I think that almost no one had expected issues of the grand unification to be studied at the LHC soon. But given the character of these bumps, it may very well happen, and happen before we discover supersymmetry. I don't have to tell you how stunning it would be. If all the three bumps are there, the LHC may make as important discoveries within months as the discoveries of elementary particles done in the 1980s (the gauge bosons) and the early 2010s (the Higgs boson).

Now, the LHC could simply see a whole new complementary right-wing world with the heavy siblings of these three particles. The left-right symmetry is broken in Nature but one must be totally ready for the possibility that it's broken spontaneously, not explicitly. Well, in quantum gravity, there is a lore – supported both by formal general arguments as well as specific stringy constructions etc. – that all symmetries have to be local. Maybe even approximate symmetries have to be local, and therefore spontaneously broken. The right-wing guys are heavyweights in comparison with their left-wing counterparts.
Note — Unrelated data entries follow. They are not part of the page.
Lemma match_entity_reference (e : jsstring) (u : N) (r : jsstring) :
  (e, u) ∈ entities → match_entity entities (e ++ r) = Some (u, r).
Proof.
  rewrite entities_eval. intros H.
  repeat (apply elem_of_cons in H as [H|H]; [by inversion H |]).
  by apply elem_of_nil in H.
Qed.

Lemma decode_serialize (t : jsstring) (n : nat) :
  length (serialize_text t) ≤ n → decode_text n (serialize_text t) = t.
Proof.
  revert n. induction t as [|c t IH]; intros n Hn.
  - by destruct n.
  - rewrite serialize_text_cons in Hn |- *. rewrite length_app in Hn.
    destruct n as [|n]; [destruct (escape_unit_cases c)
      as [[_ E]|[[_ E]|[[_ E]|[[_ E]|(_ & _ & _ & _ & E)]]]];
      rewrite E in Hn; simpl in Hn; lia |].
    assert (Hstep : ∀ e r, decode_text (S n) (e :: r) =
      match match_entity entities (e :: r) with
      | Some (u, r') => u :: decode_text n r'
      | None => e :: decode_text n r
      end) by reflexivity.
    destruct (escape_unit_cases c)
      as [[-> E]|[[-> E]|[[-> E]|[[-> E]|(? & _ & _ & _ & E)]]]];
      rewrite E in Hn |- *.
    5: { simpl app. rewrite Hstep, match_entity_other by done.
         f_equal. apply IH. simpl in Hn. lia. }
    1: pose proof (match_entity_reference (lit "&amp;") amp (serialize_text t)) as M.
    2: pose proof (match_entity_reference (lit "&nbsp;") nbsp (serialize_text t)) as M.
    3: pose proof (match_entity_reference (lit "&lt;") lt_sign (serialize_text t)) as M.
    4: pose proof (match_entity_reference (lit "&gt;") gt_sign (serialize_text t)) as M.
    all: change (decode_text (S n) (?e ++ serialize_text t))
           with (match match_entity entities (e ++ serialize_text t) with
                 | Some (u, r') => u :: decode_text n r'
                 | None => hd 0%N e :: decode_text n (tl e ++ serialize_text t)
                 end);
      rewrite M by (rewrite entities_eval; vm_compute; set_solver);
      f_equal; apply IH; simpl in Hn; lia.
Qed.

Lemma unescape_escape (t : jsstring) :
  unescapeHtml (escapeHtml (Some t)) = t.
Proof. unfold unescapeHtml, escapeHtml. simpl. by apply decode_serialize. Qed.

End Escape.
(** C7: [getLatencyClass] sorts a latency into "good" below one second,
    "ok" from one second to below two, and "slow" from two seconds on; so
    a latency is within the sub-2-second target exactly when its class is
    not "slow". *)
Theorem getLatencyClass_thresholds (l : Q) :
  (getLatencyClass (Some l) = lit "good" ↔ (l < 1000)%Q)
  ∧ (getLatencyClass (Some l) = lit "ok" ↔ (1000 <= l)%Q ∧ (l < 2000)%Q)
  ∧ (getLatencyClass (Some l) = lit "slow" ↔ (2000 <= l)%Q)
  ∧ ((l < 2000)%Q ↔ getLatencyClass (Some l) ≠ lit "slow").
Proof.
  unfold getLatencyClass, js_lt.
  destruct (Qlt_le_dec l 1000) as [H1|H1];
    destruct (Qlt_le_dec l 2000) as [H2|H2];
    repeat split; intros; try discriminate; try done; try lra.
Qed.

(** ** The Electron renderer *)

Section RendererFacts.
Context {platform : Platform}.
Import Renderer.

Lemma limit_children_slice (max : nat) (l : list Element) :
  limit_children max l = slice_last max l.
Proof.
  unfold slice_last. induction l as [|x l IH]; [done |].
  cbn [limit_children]. destruct (Nat.ltb_spec max (length (x :: l))) as [H|H];
    simpl in H |- *.
  - rewrite IH. replace (S (length l) - max) with (S (length l - max)) by lia.
    done.
  - by replace (S (length l) - max) with 0 by lia.
Qed.

Lemma limit_children_length (max : nat) (l : list Element) :
  length (limit_children max l) = length l `min` max.
Proof. rewrite limit_children_slice. apply slice_last_length. Qed.

Lemma elem_of_limit_children (max : nat) (l : list Element) (e : Element) :
  e ∈ limit_children max l → e ∈ l.
Proof.
  rewrite limit_children_slice. unfold slice_last.
  intros H. eapply elem_of_sublist; [done | apply sublist_drop].
Qed.

(** A transcript with blank text leaves the renderer as it is. *)
Lemma handleTranscript_blank (now : Date) (d : Data) (s : State) :
  blank (text d) → handleTranscript now d s = s.
Proof.
  unfold handleTranscript. destruct (text d) as [t|]; [|done].
  intros H. apply guard_blank in H. by rewrite H.
Qed.

Lemma handleTranscript_ws (now : Date) (d : Data) (s : State) :
  ws (handleTranscript now d s) = ws s.
Proof.
  unfold handleTranscript.
  repeat (case_match; try done).
Qed.

Lemma handleMessage_ws (now : Date) (m : Message) (s : State) :
  ws (handleMessage now m s) = ws s.
Proof.
  unfold handleMessage. repeat case_bool_decide; try done.
  apply handleTranscript_ws.
Qed.

Lemma handleTranscript_responses (now : Date) (d : Data) (s : State) :
  responseContainer (handleTranscript now d s) = responseContainer s.
Proof.
  unfold handleTranscript.
  repeat (case_match; try done).
Qed.

(** Where an element of the transcript container comes from. *)
Lemma handleTranscript_elements (now : Date) (d : Data) (s : State) (e : Element) :
  e ∈ transcriptContainer (handleTranscript now d s) →
  e ∈ transcriptContainer s
  ∨ ∃ t, text d = Some t
         ∧ (innerHTML e = final_html now t (confidence d)
            ∨ innerHTML e = interim_html t).
Proof.
  unfold handleTranscript. destruct (text d) as [t|]; [|by left].
  destruct (negb (truthy (Some t)) || negb (truthy (Some (trim t))));
    [by left |].
  destruct (is_final d).
  - cbn [transcriptContainer set_transcriptContainer].
    intros H%elem_of_limit_children%elem_of_app. destruct H as [H|H].
    + left. destruct (getElementById _ _) as [[i ?]|]; [|done].
      eapply elem_of_sublist; [done | apply sublist_delete].
    + right. exists t. apply list_elem_of_singleton in H as ->. by split; [|left].
  - destruct (getElementById _ _) as [[i el]|];
      cbn [transcriptContainer set_transcriptContainer]; intros H.
    + apply list_elem_of_lookup in H as [j Hj].
      destruct (decide (i = j)) as [->|Hne].
      * destruct (decide (j < length (transcriptContainer s))).
        -- rewrite list_lookup_insert_eq in Hj by done.
           right. exists t. split; [done |]. right. by inversion Hj.
        -- rewrite list_insert_ge in Hj by lia.
           left. apply list_elem_of_lookup. eauto.
      * rewrite list_lookup_insert_ne in Hj by done.
        left. apply list_elem_of_lookup. eauto.
    + apply elem_of_app in H as [H|H]; [by left |].
      right. exists t. apply list_elem_of_singleton in H as ->. by split; [|right].
Qed.

Lemma handleResponse_elements (now : Date) (d : Data) (s : State) (e : Element) :
  e ∈ responseContainer (handleResponse now d s) →
  e ∈ responseContainer s ∨ innerHTML e = response_html now d.
Proof.
  unfold handleResponse. cbn.
  intros H%elem_of_limit_children%elem_of_app. destruct H as [H|H]; [by left |].
  right. by apply list_elem_of_singleton in H as ->.
Qed.

End RendererFacts.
If we were forced to extend the Standard Model into this left-right-symmetric structure, we could also gain a different perspective on the hierarchy problem. I increasingly believe that it's "right" to view the Standard Model – or its extension – as some "modification" of a classically scale-invariant theory. The Higgs Yukawa coupling could always be the same classically – and the same for the left-wing and right-wing Higgs above. But the negative quadratic terms that are responsible for the symmetry breaking could be generated dynamically, from some even smaller effect involving either instantons or some heavier particles. I still think that SUSY is needed to stabilize those scales against the loop corrections but there will be a rich explanation on how these scales are actually generated from the much higher GUT and Planck scales.